De Deltaraad zal zich dan ook niet bezig houden met zaken, die betrekking hebben op de individuele
Deltawateren, maar alleen met zaken die de afzonderlijke Deltawateren overstijgen.
De Deltaraad dient een slagvaardig orgaan te zijn. Dit betekent dat de omvang ervan beperkt moet blijven.
Vanuit de filosofie dat de drie provincies verantwoordelijk zijn voor de coördinatie van de integrale
uitvoering van het rijksbeleid in de regio, de samenhangende Deltawateren de provincie-grenzen
overschrijden en degenen die uiteindelijk toch verantwoordelijk zijn ook in de besluitvorming betrokken zijn,
wordt de Deltaraad op initiatief van de drie provincies (Zuid-Holland, Noord Brabant en Zeeland) ingesteld
om met de voor dit taakveld belangrijkste ministeries (Verkeer en Waterstaat, Landbouw, Natuur en
Voedselkwaliteit) namens het rijk de met elkaar samenhangende zaken op het gebied van de Deltawateren af
te stemmen (o.a. veiligheid, gezonde en duurzaam te gebruiken watersystemen, vaarwegen, ruimtegebruik).
Van de ministeries die aan tafel zitten wordt verwacht dat zij afstemmen met de ministeries van VROM en
EZ.
Het doel van de raad is onderlinge afstemming en coördinatie van activiteiten door middel van:
Coördinatie (en indien nodig uitvoering) van nadere verkenningen en probleemanalyses in het kader van
de Haringvliet op een kier, Ruimte voor de Rivieren, de Droogtestudie, zoetwater voor de landbouw,
het Krammer-Volkerrak, Langetermijnvisie voor het Schelde-Estuarium en de in het kader van de
Kaderrichtlijn Water op te stellen Stroomgebiedsbeheersplannen.

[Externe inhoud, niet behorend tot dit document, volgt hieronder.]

(** *** App maps

    [addApps] and [removeApps] take the map by reference; here it is passed in
    and handed back together with the kernel. *)

Definition addApps (fuel : nat) (proc : gmap Z ProcStatus) (apps : list string)
    (cGroupPath : Path) (st : gmap string (gset Z) * Kernel)
  : option (gmap string (gset Z) * Kernel) :=
  for_each apps
    (λ app '(appMap, k),
       for_each (elements (pidsForPath proc app))
         (λ pid '(appMap, k),
            k' ← addPidToCgroup fuel proc pid cGroupPath k;
            Some (<[app := default ∅ (appMap !! app) ∪ {[pid]}]> appMap, k'))
         (<[app := ∅]> appMap, k))
    st.

Definition removeApps (fuel : nat) (proc : gmap Z ProcStatus)
    (keepApps : list string) (st : gmap string (gset Z) * Kernel)
  : option (gmap string (gset Z) * Kernel) :=
  for_each (elements (dom (fst st)))
    (λ app '(appMap, k),
       if decide (app ∈ keepApps) then Some (appMap, k)
       else
         k' ← for_each (elements (default ∅ (appMap !! app)))
                (λ pid, removePidFromCgroup fuel proc pid
                          ParentVpnExclusionsFile) k;
         Some (delete app appMap, k'))
    st.

Definition updateApps (fuel : nat) (proc : gmap Z ProcStatus)
    (excludedApps vpnOnlyApps : list string) (s : State) : option State :=
  let excludedApps :=
    if isValid (_previousNetScan (self s)) then excludedApps else [] in
  '(ex, k) ← removeApps fuel proc excludedApps (_exclusionsMap (self s), sys s);
  '(ex, k) ← addApps fuel proc excludedApps VpnExclusionsFile (ex, k);
  '(vo, k) ← removeApps fuel proc vpnOnlyApps (_vpnOnlyMap (self s), k);
  '(vo, k) ← addApps fuel proc vpnOnlyApps VpnOnlyFile (vo, k);
  Some (mkState (set_vpnOnlyMap vo (set_exclusionsMap ex (self s))) k).

Definition removeAllApps (fuel : nat) (proc : gmap Z ProcStatus) (s : State)
  : option State :=
  '(_, k) ← removeApps fuel proc [] (_exclusionsMap (self s), sys s);
  '(_, k) ← removeApps fuel proc [] (_vpnOnlyMap (self s), k);
  Some (mkState (set_vpnOnlyMap ∅ (set_exclusionsMap ∅ (self s))) k).

(** *** Session *)

Definition subscribeToProcEvents (send_ret : Z) : Z :=
  if decide (send_ret = -1) then -1 else 0.

Definition shutdownConnection (fuel : nat) (proc : gmap Z ProcStatus)
    (s : State) : option State :=
  (* the notifier is disabled and deleted; unsubscribing and closing the
     socket change nothing that is kept here *)
  let s1 := mkState (set_readNotifier None (self s)) (teardownFirewall (sys s)) in
  s2 ← removeAllApps fuel proc s1;
  let k3 := removeRoutingPolicyForSourceIp
              (ipAddress (_previousNetScan (self s2))) kRtableName (sys s2) in
  let k4 := removeRoutingPolicyForSourceIp
              (_previousTunnelDeviceLocalAddress (self s2))
              kVpnOnlyRtableName k3 in
  let s5 := teardownReversePathFiltering (mkState (self s2) k4) in
  Some (mkState (set_sockFd (-1) (set_previousNetScan noScan (self s5)))
          (sys s5)).

Definition updateSplitTunnel (fuel : nat) (proc : gmap Z ProcStatus)
    (params : FirewallParams) (tunnelDeviceName tunnelDeviceLocalAddress
    tunnelDeviceRemoteAddress : string) (excludedApps vpnOnlyApps : list string)
    (s : State) : option State :=
  updateApps fuel proc excludedApps vpnOnlyApps
    (updateNetwork params tunnelDeviceName tunnelDeviceLocalAddress
       tunnelDeviceRemoteAddress s).

Definition initiateConnection (fuel : nat) (proc : gmap Z ProcStatus)
    (env : ConnectEnv) (params : FirewallParams) (tunnelDeviceName
    tunnelDeviceLocalAddress tunnelDeviceRemoteAddress : string) (s : State)
  : option State :=
  s ← (if decide (_sockFd (self s) ≠ -1)
       then shutdownConnection fuel proc s else Some s);
  let sock := socket_ret env in
  if decide (sock = -1) then Some s
  (* on the next two failures the socket is closed again *)
  else if decide (bind_ret env = -1) then Some s
  else if decide (subscribeToProcEvents (send_ret env) = -1) then Some s
  else
    let s1 := mkState (set_sockFd sock (self s)) (setupFirewall (sys s)) in
    s2 ← updateSplitTunnel fuel proc params tunnelDeviceName
           tunnelDeviceLocalAddress tunnelDeviceRemoteAddress
           (excludeApps params) (vpnOnlyApps params) s1;
    let s3 := setupReversePathFiltering (sysctl_exit env) s2 in
    Some (mkState (set_readNotifier (Some sock) (self s3)) (sys s3)).

(** *** Process events *)

Definition removeTerminatedApp (pid : Z) (s : State) : State :=
  mkState
    (set_vpnOnlyMap ((λ set, set ∖ {[pid]}) <$> _vpnOnlyMap (self s))
       (set_exclusionsMap ((λ set, set ∖ {[pid]}) <$> _exclusionsMap (self s))
          (self s)))
    (sys s).

Definition addLaunchedApp (fuel : nat) (proc : gmap Z ProcStatus) (pid : Z)
    (s : State) : option State :=
  let t := self s in
  let appName := pathForPid proc pid in
  if decide (appName = "") then Some s
  else if decide (is_Some (_exclusionsMap t !! appName)) then
    if isValid (_previousNetScan t) then
      let ex := <[appName := default ∅ (_exclusionsMap t !! appName) ∪ {[pid]}]>
                  (_exclusionsMap t) in
      k ← addPidToCgroup fuel proc pid VpnExclusionsFile (sys s);
      Some (mkState (set_exclusionsMap ex t) k)
    else Some s
  else if decide (is_Some (_vpnOnlyMap t !! appName)) then
    let vo := <[appName := default ∅ (_vpnOnlyMap t !! appName) ∪ {[pid]}]>
                (_vpnOnlyMap t) in
    k ← addPidToCgroup fuel proc pid VpnOnlyFile (sys s);
    Some (mkState (set_vpnOnlyMap vo t) k)
  else Some s.
(** * The prompt *)

Lemma join_snoc (sep : str) (parts : list str) (x : str) :
  parts <> [] -> join sep (parts ++ [x]) = join sep parts ++ sep ++ x.
Proof.
  induction parts as [| p rest IH]; [congruence |]. intros _.
  destruct rest as [| q rest'].
  - reflexivity.
  - change (join sep ((p :: q :: rest') ++ [x]))
      with (p ++ sep ++ join sep ((q :: rest') ++ [x])).
    rewrite IH by discriminate.
    change (join sep (p :: q :: rest')) with (p ++ sep ++ join sep (q :: rest')).
    now rewrite <- !app_assoc.
Qed.

Lemma join_section_lines (lines : list str) (item : str * str) :
  lines <> [] ->
  join nl (lines ++ section_lines item) = join nl lines ++ section_block item.
Proof.
  intro Hne. unfold section_lines, section_block.
  change (lines ++ [u "=== " ++ fst item ++ u " ==="; snd item; []])
    with (lines ++ [u "=== " ++ fst item ++ u " ==="] ++ [snd item] ++ [[]]).
  rewrite !app_assoc.
  rewrite join_snoc, join_snoc, join_snoc; auto;
    try (intro H; apply app_eq_nil in H; destruct H; discriminate).
  rewrite app_nil_r. now rewrite <- !app_assoc.
Qed.

Lemma add_sections_join (items : dict) (lines : list str) :
  lines <> [] ->
  join nl (add_sections lines items)
  = join nl lines ++ concat (map section_block items).
Proof.
  revert lines. induction items as [| item items IH]; intros lines Hne.
  - cbn [add_sections map concat]. now rewrite app_nil_r.
  - cbn [add_sections map concat]. rewrite IH.
    + rewrite join_section_lines by exact Hne. now rewrite <- app_assoc.
    + intro H. apply app_eq_nil in H. destruct H. contradiction.
Qed.

Lemma build_prompt_eq (sections : dict) (now : str) :
  build_prompt sections now
  = join nl (preamble now) ++ concat (map section_block sections).
Proof.
  unfold build_prompt. apply add_sections_join. discriminate.
Qed.

Example build_prompt_of_one_section :
  build_prompt [(u "monitor_log", u "(empty)")] (u "2026-11-03 15:00")
  = build_prompt [] (u "2026-11-03 15:00")
    ++ nl ++ u "=== monitor_log ===" ++ nl ++ u "(empty)" ++ nl.
Proof. vm_compute. reflexivity. Qed.
(** * Ordered-key trees (AVL, BST + DSW) and the adjacency-list graph

    A shallow embedding of [arvore_binaria.py], [arvore_avl.py] and
    [grafo.py].  Python objects that the code mutates in place are
    exclusively owned and acyclic (a node is reachable from one parent
    only), so a tree object is modelled by the inductive tree it points
    to, and every method by the function from the tree before the call to
    the tree after it.  A tree operation that can raise [AttributeError]
    (an attribute read on [None]) returns [option]: [None] is the raised
    exception.  The graph is a record around its adjacency dict, a
    finite map; [dijkstra], whose loop ends only for the right weights,
    runs on fuel and returns an [outcome]. *)

From Equations Require Import Equations.
From Stdlib Require Import ZArith Lia.
From stdpp Require Import base option list sorting strings gmap.

Local Open Scope Z_scope.

(** ** Payloads

    The [data] argument of the trees is typed [Any] and defaults to
    [None]; it is modelled by [option Obj], [None] being Python's [None].
    The trees never look inside a payload; the AVL tree only asks for its
    truth value ([data or node.data]) and builds [{'graph': Graph()}] for
    a new node that was given no payload. *)

Class PyObject (Obj : Type) := {
  truthy : Obj → bool;
  new_city_data : Obj
}.

(** [a or b] on two payload slots: [None] is falsy. *)
Definition py_truth `{PyObject Obj} (a : option Obj) : bool :=
  match a with
  | Some o => truthy o
  | None => false
  end.

Definition py_or `{PyObject Obj} (a b : option Obj) : option Obj :=
  if py_truth a then a else b.

(** Strictly increasing key sequences. *)
Definition increasing (ks : list Z) : Prop := StronglySorted Z.lt ks.

Lemma increasing_app (xs ys : list Z) :
  increasing (xs ++ ys) ↔
  increasing xs ∧ increasing ys ∧ (∀ x y, x ∈ xs → y ∈ ys → x < y).
Proof.
  unfold increasing. induction xs as [|a xs IH]; simpl.
  - split.
    + intros Hs. split; [constructor|]. split; [done|]. intros x y Hx. inversion Hx.
    + intros (_ & Hs & _). done.
  - split.
    + intros Hs. apply StronglySorted_inv in Hs as [Hs Hall].
      apply IH in Hs as (Hx & Hy & Hxy).
      rewrite Forall_app in Hall. destruct Hall as [Ha1 Ha2].
      split; [by constructor|]. split; [done|].
      intros x y Hx' Hy'. apply elem_of_cons in Hx' as [->|Hx'].
      * rewrite Forall_forall in Ha2. by apply Ha2.
      * by apply Hxy.
    + intros (Hs & Hy & Hxy). apply StronglySorted_inv in Hs as [Hs Hall].
      constructor.
      * apply IH. split; [done|]. split; [done|].
        intros x y Hx' Hy'. apply Hxy; [by right|done].
      * rewrite Forall_app. split; [done|].
        rewrite Forall_forall. intros y Hy'. apply Hxy; [by left|done].
Qed.

Lemma increasing_cons (a : Z) (xs : list Z) :
  increasing (a :: xs) ↔ increasing xs ∧ (∀ x, x ∈ xs → a < x).
Proof.
  unfold increasing. split.
  - intros Hs. apply StronglySorted_inv in Hs as [Hs Hall].
    split; [done|]. by rewrite Forall_forall in Hall.
  - intros [Hs Hall]. constructor; [done|]. by rewrite Forall_forall.
Qed.

(** The payloads of the examples are dicts, given by their keys: [{}] is
    falsy and every other dict is truthy; [{'graph': Graph()}] has the one
    key ["graph"]. *)
Inductive pydict : Type := Dict (dict_keys : list string).

Definition pydict_truthy (o : pydict) : bool :=
  match o with
  | Dict [] => false
  | Dict (_ :: _) => true
  end.

#[export] Instance pydict_object : PyObject pydict :=
  {| truthy := pydict_truthy; new_city_data := Dict ["graph"%string] |}.

(** The calls a driver makes on a tree: [insert(key, name, data)] and
    [remove(key)]. *)
Inductive op (Obj : Type) : Type :=
| Insert (key : Z) (name : string) (data : option Obj)
| Remove (key : Z).
Arguments Insert {Obj} key name data.
Arguments Remove {Obj} key.

(** Proof steps shared by the tree developments. *)
Ltac splits := repeat match goal with |- _ ∧ _ => split end.

Ltac inorder_eq := simpl; repeat (rewrite <- !app_assoc; simpl); done.

(** * The binary search tree of [arvore_binaria.py] *)

Module BST.
Section bst.
Context {Obj : Type}.

(** [BSTNode]: key, name, data, left, right.  [Leaf] is [None]. *)
Inductive tree : Type :=
| Leaf
| Node (left : tree) (key : Z) (name : string) (data : option Obj) (right : tree).

(** What a traversal hands to [visit]: the node's key, name and data. *)
Definition entry : Type := Z * string * option Obj.

(** [BinarySearchTree.insert] ([_insert] is its inner function). *)
Fixpoint _insert (node : tree) (key : Z) (name : string) (data : option Obj) : tree :=
  match node with
  | Leaf => Node Leaf key name data Leaf
  | Node l k n d r =>
      if key <? k then Node (_insert l key name data) k n d r
      else if key >? k then Node l k n d (_insert r key name data)
      else Node l k name data r
  end.

Definition insert (key : Z) (name : string) (data : option Obj) (root : tree) : tree :=
  _insert root key name data.

(** [BinarySearchTree.search]: the node found, or [None]. *)
Fixpoint search (root : tree) (key : Z) : option tree :=
  match root with
  | Leaf => None
  | Node l k _ _ r =>
      if key =? k then Some root
      else if key <? k then search l key
      else search r key
  end.

(** [_min_node] of the node with left child [l] and contents [k], [n],
    [d]: the contents of the leftmost node.  The argument of the Python
    method is a node, never [None]. *)
Fixpoint _min_node (l : tree) (k : Z) (n : string) (d : option Obj) : entry :=
  match l with
  | Leaf => (k, n, d)
  | Node ll lk ln ld _ => _min_node ll lk ln ld
  end.

(** [BinarySearchTree.remove] ([_remove] is its inner function). *)
Fixpoint _remove (node : tree) (key : Z) : tree :=
  match node with
  | Leaf => Leaf
  | Node l k n d r =>
      if key <? k then Node (_remove l key) k n d r
      else if key >? k then Node l k n d (_remove r key)
      else
        match l, r with
        | Leaf, _ => r
        | _, Leaf => l
        | _, Node rl rk rn rd _ =>
            let '(sk, sn, sd) := _min_node rl rk rn rd in
            Node l sk sn sd (_remove r sk)
        end
  end.

Definition remove (key : Z) (root : tree) : tree := _remove root key.

(** [inorder]: the nodes in the order [visit] receives them. *)
Fixpoint inorder (root : tree) : list entry :=
  match root with
  | Leaf => []
  | Node l k n d r => inorder l ++ (k, n, d) :: inorder r
  end.

Definition keys (root : tree) : list Z := (λ e : entry, e.1.1) <$> inorder root.

(** Height with [height(empty) = 0]. *)
Fixpoint height (root : tree) : Z :=
  match root with
  | Leaf => 0
  | Node l _ _ _ r => 1 + Z.max (height l) (height r)
  end.

(** The number of nodes, as [_count] inside [dsw_balance] counts them. *)
Fixpoint _count (nod : tree) : Z :=
  match nod with
  | Leaf => 0
  | Node l _ _ _ r => _count l + 1 + _count r
  end.

(** *** DSW

    [_tree_to_vine] and [_compress] walk down the right spine from a
    pseudo-root.  The part of the spine already walked (from the
    pseudo-root's right child down to [tail], respectively [scanner]) is a
    list of frames, deepest first: a frame is a spine node without its
    right child.  [plug] links the frames back above the rest, which is
    the tree [pseudo_root.right] points to. *)
Definition frame : Type := tree * Z * string * option Obj.

Definition plug (walked : list frame) (rest : tree) : tree :=
  fold_left (λ below '(l, k, n, d), Node l k n d below) walked rest.

(** Measure of the vine loop: a node off the right spine is met twice
    (rotated onto the spine, then walked), a node on it once. *)
Fixpoint vine_weight (rest : tree) : nat :=
  match rest with
  | Leaf => 0
  | Node l _ _ _ r => S (2 * Z.to_nat (_count l) + vine_weight r)
  end.

Lemma _count_nonneg (t : tree) : 0 ≤ _count t.
Proof. induction t; simpl; lia. Qed.

(** The [while rest:] loop of [_tree_to_vine]. *)
Equations? _tree_to_vine_loop (walked : list frame) (rest : tree) : tree
  by wf (vine_weight rest) lt :=
_tree_to_vine_loop walked Leaf := plug walked Leaf;
_tree_to_vine_loop walked (Node Leaf k n d r) :=
  _tree_to_vine_loop ((Leaf, k, n, d) :: walked) r;
_tree_to_vine_loop walked (Node (Node ll lk ln ld lr) k n d r) :=
  _tree_to_vine_loop walked (Node ll lk ln ld (Node lr k n d r)).
Proof.
  - simpl. lia.
  - simpl. pose proof (_count_nonneg ll). pose proof (_count_nonneg lr). lia.
Defined.

Definition _tree_to_vine (root : tree) : tree := _tree_to_vine_loop [] root.

(** The [for _ in range(count):] loop of [_compress]: [i] iterations are
    left.  With [child = Node cl ck cn cd next_child], a missing
    [next_child] makes [next_child.left] raise. *)
Fixpoint _compress_loop (i : nat) (walked : list frame) (rest : tree) : option tree :=
  match i with
  | O => Some (plug walked rest)
  | S i' =>
      match rest with
      | Leaf => Some (plug walked rest)
      | Node cl ck cn cd Leaf => None
      | Node cl ck cn cd (Node nl nk nn nd nr) =>
          _compress_loop i' ((Node cl ck cn cd nl, nk, nn, nd) :: walked) nr
      end
  end.

Definition _compress (count : Z) (root : tree) : option tree :=
  _compress_loop (Z.to_nat count) [] root.

(** [m = 1; while m <= n: m = m << 1].  [m] starts at 1 and stays
    positive; the test [0 < m] only serves the termination proof. *)
Equations? _double_past (m n : Z) : Z by wf (Z.to_nat (n + 1 - m)) lt :=
_double_past m n with decide (m ≤ n ∧ 0 < m) := {
  | left _ => _double_past (m ≪ 1) n
  | right _ => m }.
Proof. rewrite Z.shiftl_mul_pow2 by lia. lia. Defined.

(** [while m > 1: m = m >> 1; self._compress(m)]. *)
Equations? _compress_passes (m : Z) (root : tree) : option tree
  by wf (Z.to_nat m) lt :=
_compress_passes m root with decide (1 < m) := {
  | left _ with _compress (m ≫ 1) root := {
      | Some root' => _compress_passes (m ≫ 1) root'
      | None => None }
  | right _ => Some root }.
Proof. rewrite Z.shiftr_div_pow2 by lia. change (2 ^ 1) with 2. apply Z2Nat.inj_lt; [|lia|]; [apply Z.div_pos; lia|]. apply Z.div_lt; lia. Defined.

(** [BinarySearchTree.dsw_balance]. *)
Definition dsw_balance (root : tree) : option tree :=
  let n := _count root in
  if n <=? 1 then Some root
  else
    let vine := _tree_to_vine root in
    let m := (_double_past 1 n ≫ 1) - 1 in
    first ← _compress (n - m) vine;
    _compress_passes m first.

(** Every node's key is above the keys to its left and below the keys
    to its right. *)
Fixpoint ordered (root : tree) : Prop :=
  match root with
  | Leaf => True
  | Node l k _ _ r =>
      ordered l ∧ ordered r ∧
      (∀ x, x ∈ keys l → x < k) ∧ (∀ x, x ∈ keys r → k < x)
  end.

(** The same tree with the contents of the node of key [key] replaced. *)
Fixpoint with_contents (key : Z) (name : string) (f : option Obj → option Obj)
    (root : tree) : tree :=
  match root with
  | Leaf => Leaf
  | Node l k n d r =>
      if key =? k
      then Node (with_contents key name f l) k name (f d) (with_contents key name f r)
      else Node (with_contents key name f l) k n d (with_contents key name f r)
  end.

(** One call of a sequence of [insert] and [remove] calls. *)
Definition apply_op (o : op Obj) (root : tree) : tree :=
  match o with
  | Insert key name data => insert key name data root
  | Remove key => remove key root
  end.

Fixpoint run (ops : list (op Obj)) (root : tree) : tree :=
  match ops with
  | [] => root
  | o :: ops' => run ops' (apply_op o root)
  end.

End bst.
Arguments tree : clear implicits.
Arguments entry : clear implicits.
Arguments frame : clear implicits.

(** ** Insertion and removal keep the key order *)

Section bst_order.
Context {Obj : Type}.
Implicit Types t l r : tree Obj.

Lemma bst_keys_node l k n d r : keys (Node l k n d r) = keys l ++ k :: keys r.
Proof. unfold keys. simpl. by rewrite fmap_app. Qed.

Lemma bst_keys_leaf : keys (@Leaf Obj) = [].
Proof. done. Qed.

Lemma bst_ordered_increasing t : ordered t ↔ increasing (keys t).
Proof.
  induction t as [|l IHl k n d r IHr]; simpl.
  - rewrite bst_keys_leaf. split; [constructor|done].
  - rewrite bst_keys_node, increasing_app, increasing_cons, IHl, IHr. split.
    + intros (Hl & Hr & Hlk & Hkr). splits; try done.
      intros x y Hx [->|Hy]%elem_of_cons; [by apply Hlk|].
      specialize (Hlk x Hx). specialize (Hkr y Hy). lia.
    + intros (Hl & [Hr Hkr] & Hlr). splits; try done.
      intros x Hx. apply Hlr; [done|by left].
Qed.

Stimulering van uitvoering van projecten in lijn met de visie waaronder pilotprojecten
Afstemming van onderzoek
“Toetsing” van plannen, beleid van overheden en particulieren aan de oplossingsrichting van de visie en
gevraagde en ongevraagde advisering daar over.
Communicatie- en informatiekanaal voor een breed publiek
Voor deze activiteiten zal de Deltaraad jaarlijks een werkplan vaststellen. Beoogd wordt uiterlijk eind 2006 te
bezien in hoeverre het zinvol is om taken van anderen overlegorganen gefaseerd over te nemen mede aan de
hand van het jaarlijkse werkplan. Telkens zal gekeken worden in hoeverre het een meerwaarde heeft en
werkbaar is om de overleg-structuren samen te voegen. Een geleidelijke aanpak zorgt ervoor dat weeffouten
makkelijker kunnen worden hersteld.
Op dit moment wordt de tekst van een zogenaamd Delta-memorandum voorbereid dat als basis zal dienen
voor het functioneren van de Deltaraad. Met de ondertekening daarvan, die is voorzien in het najaar van
2004, wordt de Deltaraad formeel ingesteld. Wij hebben in beginsel ingestemd met participatie in de in te
stellen Deltaraad. Deze voorlopige instemming achten wij van belang om voldoende bestuurlijke ruimte te
creëren in het onderhandelingstraject. De feitelijke instelling van de Deltaraad is pas in het najaar voorzien.
Teneinde de activiteiten als bovengenoemd mogelijk te maken, zijn wij bereid om in te stemmen met een
jaarlijkse bijdrage van € 30.000 gedurende de periode 2004-2007.
's-Hertogenbosch, 11 mei 2004
Gedeputeerde Staten van Noord-Brabant.